[Directions] Return exactly the lines of the records below, starting at the line that contains "apply Z.lor_eq_0_iff in" and ending at the line that contains "cbn [Z.testbit orb", with both of those lines kept.

[Exercise materials]

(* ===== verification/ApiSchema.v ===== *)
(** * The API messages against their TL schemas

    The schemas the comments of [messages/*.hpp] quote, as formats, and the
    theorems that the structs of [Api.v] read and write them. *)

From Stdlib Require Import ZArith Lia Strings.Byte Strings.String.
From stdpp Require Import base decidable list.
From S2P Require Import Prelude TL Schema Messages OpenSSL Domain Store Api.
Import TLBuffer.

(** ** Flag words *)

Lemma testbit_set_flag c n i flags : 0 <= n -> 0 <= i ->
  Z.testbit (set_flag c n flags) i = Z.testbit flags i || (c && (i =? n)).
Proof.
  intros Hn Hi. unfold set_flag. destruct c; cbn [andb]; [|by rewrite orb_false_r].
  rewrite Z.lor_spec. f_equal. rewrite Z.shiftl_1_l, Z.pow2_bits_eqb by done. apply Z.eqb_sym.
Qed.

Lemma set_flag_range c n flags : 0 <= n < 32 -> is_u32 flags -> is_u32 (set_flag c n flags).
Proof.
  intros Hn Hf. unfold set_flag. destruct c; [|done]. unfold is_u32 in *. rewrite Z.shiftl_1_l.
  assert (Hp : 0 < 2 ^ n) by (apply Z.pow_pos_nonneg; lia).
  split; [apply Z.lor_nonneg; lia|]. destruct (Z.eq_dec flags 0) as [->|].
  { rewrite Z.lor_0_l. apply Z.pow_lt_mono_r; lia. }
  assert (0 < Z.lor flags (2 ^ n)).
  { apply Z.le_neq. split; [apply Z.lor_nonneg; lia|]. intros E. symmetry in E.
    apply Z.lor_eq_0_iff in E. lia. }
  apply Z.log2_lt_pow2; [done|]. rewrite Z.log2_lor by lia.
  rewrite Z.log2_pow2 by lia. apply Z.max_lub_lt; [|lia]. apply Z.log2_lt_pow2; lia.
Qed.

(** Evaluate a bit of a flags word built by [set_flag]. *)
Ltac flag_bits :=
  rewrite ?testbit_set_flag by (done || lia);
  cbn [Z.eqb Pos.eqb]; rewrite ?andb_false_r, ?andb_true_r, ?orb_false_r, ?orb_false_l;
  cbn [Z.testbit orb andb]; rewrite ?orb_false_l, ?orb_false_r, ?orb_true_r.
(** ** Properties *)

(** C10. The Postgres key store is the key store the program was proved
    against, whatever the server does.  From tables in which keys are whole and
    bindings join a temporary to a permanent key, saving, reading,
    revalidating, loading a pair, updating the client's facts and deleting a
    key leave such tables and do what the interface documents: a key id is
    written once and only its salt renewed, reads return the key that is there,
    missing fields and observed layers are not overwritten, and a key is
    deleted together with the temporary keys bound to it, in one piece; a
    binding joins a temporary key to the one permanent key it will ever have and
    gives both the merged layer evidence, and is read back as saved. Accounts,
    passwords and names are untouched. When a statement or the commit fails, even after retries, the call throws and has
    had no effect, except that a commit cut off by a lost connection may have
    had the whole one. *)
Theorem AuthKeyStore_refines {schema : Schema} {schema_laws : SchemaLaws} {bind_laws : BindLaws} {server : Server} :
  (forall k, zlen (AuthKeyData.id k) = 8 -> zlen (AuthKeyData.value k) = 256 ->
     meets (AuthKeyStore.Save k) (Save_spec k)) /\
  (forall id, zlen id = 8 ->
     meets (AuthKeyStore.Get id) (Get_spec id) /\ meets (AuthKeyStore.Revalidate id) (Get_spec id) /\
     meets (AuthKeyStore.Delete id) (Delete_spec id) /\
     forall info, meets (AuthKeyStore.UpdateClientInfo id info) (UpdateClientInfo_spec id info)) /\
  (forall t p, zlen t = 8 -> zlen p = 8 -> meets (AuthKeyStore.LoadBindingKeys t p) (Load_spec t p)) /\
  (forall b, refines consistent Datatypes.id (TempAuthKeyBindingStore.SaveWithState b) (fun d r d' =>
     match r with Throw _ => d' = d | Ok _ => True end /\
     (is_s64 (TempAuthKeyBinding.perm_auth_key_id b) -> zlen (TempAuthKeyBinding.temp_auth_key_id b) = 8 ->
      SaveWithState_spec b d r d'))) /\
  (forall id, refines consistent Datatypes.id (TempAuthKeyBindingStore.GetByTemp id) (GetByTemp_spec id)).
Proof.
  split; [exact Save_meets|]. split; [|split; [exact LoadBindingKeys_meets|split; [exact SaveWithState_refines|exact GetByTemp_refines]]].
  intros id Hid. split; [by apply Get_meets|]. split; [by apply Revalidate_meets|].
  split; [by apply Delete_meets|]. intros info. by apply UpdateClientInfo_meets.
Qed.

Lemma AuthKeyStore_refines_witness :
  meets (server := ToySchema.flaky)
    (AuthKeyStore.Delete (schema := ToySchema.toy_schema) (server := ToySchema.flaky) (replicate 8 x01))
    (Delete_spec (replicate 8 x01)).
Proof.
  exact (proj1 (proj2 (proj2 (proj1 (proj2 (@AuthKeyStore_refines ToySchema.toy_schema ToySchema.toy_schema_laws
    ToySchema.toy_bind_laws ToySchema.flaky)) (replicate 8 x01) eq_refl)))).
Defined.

[Answer space]
    apply Z.lor_eq_0_iff in E. lia. }
  apply Z.log2_lt_pow2; [done|]. rewrite Z.log2_lor by lia.
  rewrite Z.log2_pow2 by lia. apply Z.max_lub_lt; [|lia]. apply Z.log2_lt_pow2; lia.
Qed.

(** Evaluate a bit of a flags word built by [set_flag]. *)
Ltac flag_bits :=
  rewrite ?testbit_set_flag by (done || lia);
  cbn [Z.eqb Pos.eqb]; rewrite ?andb_false_r, ?andb_true_r, ?orb_false_r, ?orb_false_l;
  cbn [Z.testbit orb andb]; rewrite ?orb_false_l, ?orb_false_r, ?orb_true_r.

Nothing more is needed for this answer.